How It Works (and Why It Doesn’t)

How It Works (and Why It Doesn’t)

From 2023: The Most Depressing Place In America?

Your environment - and your attitude - matters more than anything in life

Rocco Pendola's avatar
Rocco Pendola
Dec 30, 2025
∙ Paid

As the year winds down, I’m resurfacing a few pieces that mattered—some popular, some overlooked, some that quietly predicted what life abroad would actually feel like.

Today’s speaks for itself as it relates to everything we discuss on these pages. It’s about looking back on where you’re from, where you’ve ended up, and the distance between the two places.

Get 50% off here!

From November 2023

I’m sure you have an entrant you know well. And, of course, it’s all relative, dependent largely on the context within which you define depressing. But, in my experience, my hometown might be the most depressing place in America.

In today’s post, I explain why as we contrast where I’m from to that hotbed of urban vibrancy we’ve been talking about—the West Side of Buffalo.

But it’s about more than what is truly an objective comparison.
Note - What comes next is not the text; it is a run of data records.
(* ===== verification/DomeSession.v ===== *)
(** * A hosted Dome session (crates/metaverse-host/src/lib.rs, transition.rs;
    input validation of crates/core/src/dome_hosting.rs and game.rs)

    The host applies signed inputs of participants, admits visitors that cross from
    another Dome with a reservation ticket, and evicts participants that leave or go
    silent.  The model keeps the bookkeeping of the session and leaves the physics
    engine (rapier) outside: what physics answers is part of the environment of a
    call, [Env].  A call returns its result together with the state it leaves, since
    an error keeps what was already changed. *)
From S2P Require Import Prelude RustStr DomeTransition DomeLedger.

(** ** Data *)
Inductive BudgetScope := ScopeDome | ScopePlayer | ScopeHost | ScopeClient.
(** The resources a session meters; the enum of the source also names those of other parts. *)
Inductive BudgetResource :=
| PersistentProps | GuestProps | ModelBytes | Colliders | RigidBodies | Participants | PropSpawnRate
| InteractionRate | InputBandwidth | Impulse | AssetFormat.
Inductive RejectionReason := LimitExceeded | RateExceeded | InvalidValue | UnverifiedAsset.

Definition scope_code (x : BudgetScope) : string :=
  match x with ScopeDome => "DOME" | ScopePlayer => "PLAYER" | ScopeHost => "HOST" | ScopeClient => "CLIENT" end.
Definition resource_code (x : BudgetResource) : string :=
  match x with
  | PersistentProps => "PERSISTENT_PROPS" | GuestProps => "GUEST_PROPS" | ModelBytes => "MODEL_BYTES"
  | Colliders => "COLLIDERS" | RigidBodies => "RIGID_BODIES" | Participants => "PARTICIPANTS"
  | PropSpawnRate => "PROP_SPAWN_RATE" | InteractionRate => "INTERACTION_RATE"
  | InputBandwidth => "INPUT_BANDWIDTH" | Impulse => "IMPULSE" | AssetFormat => "ASSET_FORMAT"
  end.
Definition reason_code (x : RejectionReason) : string :=
  match x with
  | LimitExceeded => "LIMIT_EXCEEDED" | RateExceeded => "RATE_EXCEEDED" | InvalidValue => "INVALID_VALUE"
  | UnverifiedAsset => "UNVERIFIED_ASSET"
  end.
Definition rejection_code (sc : BudgetScope) (re : BudgetResource) (rs : RejectionReason) : string :=
  "METAVERSE_" ++s scope_code sc ++s "_" ++s resource_code re ++s "_" ++s reason_code rs.

Inductive SessionError :=
| Rejection (scope : BudgetScope) (resource : BudgetResource) (reason : RejectionReason) (observed limit : Z)
| Message (m : string).

Inductive BodyKind := Avatar | PersistentProp | GuestProp.
#[export] Instance BodyKind_eq_dec : EqDecision BodyKind.
Proof. solve_decision. Defined.

Inductive Collider :=
| Capsule (center : Vec3) (radius half_height : Z)
| Cuboid (center half_extents : Vec3).

(** Minimum and maximum corner, in centimetres. *)
Definition Bounds : Type := Vec3 * Vec3.

(** The asset kind, the budget metadata and the primitive shapes are only compared. *)
Record AssetRef := {
  asset_kind : Z;
  blob_hash : string;
  mime_type : option string;
  size_bytes : option Z;
  asset_name : option string;
  budget_metadata : option Z
}.
#[export] Instance AssetRef_eq_dec : EqDecision AssetRef.
Proof. solve_decision. Defined.

Record Prop_ := {
  prop_id : string;
  asset_ref : option AssetRef;
  primitive_fallback : Z;
  position : Vec3;
  rotation : Vec3;
  scale : Vec3;
  visual_only : bool;
  interactions : list Z;
  collider : option Collider
}.

Inductive InputKind :=
| IJoin (avatar_collider : option Collider)
| ILeave
| IKeepAlive
| IMove (position rotation : Vec3) (animation : string)
| IGrab (prop : string)
| IThrow (prop : string) (impulse : Vec3)
| IPush (prop : string) (impulse : Vec3)
| ISit (prop : string)
| IPrepareTransition (transition : string) (direction : DomeDirection)
| IAbortTransition (transition : string)
| ICompleteTransition (transition : string)
| ISpawnGuestProp (prop : Prop_) (expires_at : Z)
| IUpsertPersistentProp (prop : Prop_)
| IDeletePersistentProp (prop : string).

Record SessionInput := {
  input_id : string;
  instance_id : string;
  instance_generation : Z;
  lease_epoch : Z;
  session_id : string;
  signer : string;
  input_sequence : Z;
  sent_at : Z;
  input : InputKind
}.

Record HostingLease := {
  lease_instance_id : string;
  lease_instance_generation : Z;
  epoch : Z;
  owner_pubkey : string;
  lease_context : SpatialContext
}.

Record Budget := {
  max_persistent_props : Z;
  max_colliders : Z;
  max_rigid_bodies : Z;
  max_guest_props : Z;
  max_guest_prop_bytes : Z;
  max_prop_spawns_per_minute : Z;
  max_interactions_per_second : Z;
  max_input_bytes_per_second : Z;
  max_impulse_centimeters : Z;
  max_simulated_rigid_bodies : Z
}.

Record RuntimeBody := {
  kind : BodyKind;
  animation : option string;
  grabbed_by : option string;
  expires_at : option Z;
  persistent_definition : option Prop_;
  created_by : option string;
  asset_bytes : Z
}.

Record PlayerBudget := { input_bytes : RateWindow; spawns : RateWindow; interaction_window : RateWindow }.
Definition default_player : PlayerBudget :=
  {| input_bytes := default_window; spawns := default_window; interaction_window := default_window |}.

Record PreparedExit := { exit_transition_id : string; exit_direction : DomeDirection }.

(** What does not change during a session. *)
Record SessionConfig := {
  lease : HostingLease;
  config_session_id : string;
  budget : Budget;
  verified_assets : gmap string AssetRef;
  participant_limit : Z;
  default_spawn : Vec3
}.

Record Session := {
  participants : gset string;
  transition_reservations : gmap string TransitionTicket;
  committed_transitions : gmap string TransitionTicket;
  prepared_exits : gmap string PreparedExit;
  transition_entries : gmap string DomeDirection;
  seated_on : gmap string string;
  inputs : InputLedger;
  participant_last_seen_at : gmap string Z;
  bodies_by_id : gmap string RuntimeBody;
  last_simulated_at : Z;
  player_budgets : gmap string PlayerBudget;
  rejected_total : Z;
  rejection_counts : gmap string Z;
  participant_high_water : Z;
  rigid_body_high_water : Z
}.

(** What a call asks of code outside the session: the JSON size of an input, the
    signature check of an envelope, the asset metadata check, the collider boxes of a
    body in centimetres ([None] when physics has lost the body) and which avatars
    physics has moved back inside. *)
Record Env := {
  json_size : SessionInput -> Z;
  verify_envelope_content : SessionInput -> result string unit;
  validate_metaverse_asset_metadata : AssetRef -> result string unit;
  body_bounds : string -> option (list Bounds);
  back_inside : string -> bool
}.

(** ** The state-and-error monad of the methods *)
Definition SE (A : Type) : Type := Session -> result SessionError A * Session.
#[export] Instance se_ret : MRet SE := fun A a s => (Ok a, s).
#[export] Instance se_bind : MBind SE := fun A B k m s =>
  match m s with (Ok a, s) => k a s | (Err e, s) => (Err e, s) end.

Definition get : SE Session := fun s => (Ok s, s).
Definition modify (f : Session -> Session) : SE unit := fun s => (Ok tt, f s).
Definition fail {A} (e : SessionError) : SE A := fun s => (Err e, s).
Definition require (b : bool) (e : SessionError) : SE unit := if b then mret tt else fail e.
Definition bail {A} (m : string) : SE A := fail (Message m).
(** The [?] on a call that does not touch the session. *)
Definition lift {A} (r : result string A) : SE A := match r with Ok a => mret a | Err m => bail m end.
Definition run (cfg : SessionConfig) (ops : list Op) (s : Session) : Session := foldl (fun s o => step cfg o s) s ops.
Definition started (props : list Prop_) (t : Z) : Session := (insert_props props (empty_session t)).2.

Lemma step_inv cfg o s : 0 <= participant_limit cfg -> session_inv cfg ∅ ∅ s -> session_inv cfg ∅ ∅ (step cfg o s).
Proof.
  intros Hl H. destruct o; cbn [step]; apply wp_run.
  - by apply apply_signed_input_inv.
  - by apply prepare_admission_inv.
  - by apply commit_admission_inv.
  - by apply abort_admission_inv.
  - by apply revoke_inv.
  - by apply drain_inv.
  - by apply evict_inv.
  - by apply advance_to_inv.
  - by apply advance_for_read_inv.
  - by apply add_guest_prop_inv.
Qed.

Lemma run_inv cfg ops s : 0 <= participant_limit cfg -> session_inv cfg ∅ ∅ s -> session_inv cfg ∅ ∅ (run cfg ops s).
Proof. intros Hl. revert s. induction ops as [|o ops IH]; intros s H; [done|]. by apply IH, step_inv. Qed.

Lemma started_inv cfg props t : 0 <= participant_limit cfg -> session_inv cfg ∅ ∅ (started props t).
Proof. intros Hl. unfold started. apply wp_run, insert_props_inv. by apply empty_session_inv. Qed.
It’s about discovering several times throughout adulthood that you have not only become the polar opposite of the place you’re from and most of the people who remain, but that everything you have accomplished and want to accomplish in life happens despite their influence.

They like to think they sent you off into the world prepared when it was merely some stroke of luck that YOU stopped THEM from holding you back.

None of this means you don’t have love for the place you’re from and the people who populate it. It just means they have more than their fair share of unresolved issues that impact them and their children more than they’re able to see. Of course, we all have unresolved, resolving and—thankfully—resolved issues. Having them isn’t a problem. In fact, they’re a key element in growing as a person. The problem is a refusal to acknowledge, then address them so you can create healthier environments for doing life.

Get 50% off here!

Make no mistake, I thought long and hard about writing this. In fact, I have hesitated for years. Out of fear that my parents, relatives or friends might read it (none that I know of actually read my work). Out of fear of hurting feelings and making people I know and love feel as if they didn’t do a good job. Or that I think I’m somehow better than them. It’s not at all about better or worse. Or even parenting. It’s about the environments we create and normalize as they stagnate and proliferate over the years.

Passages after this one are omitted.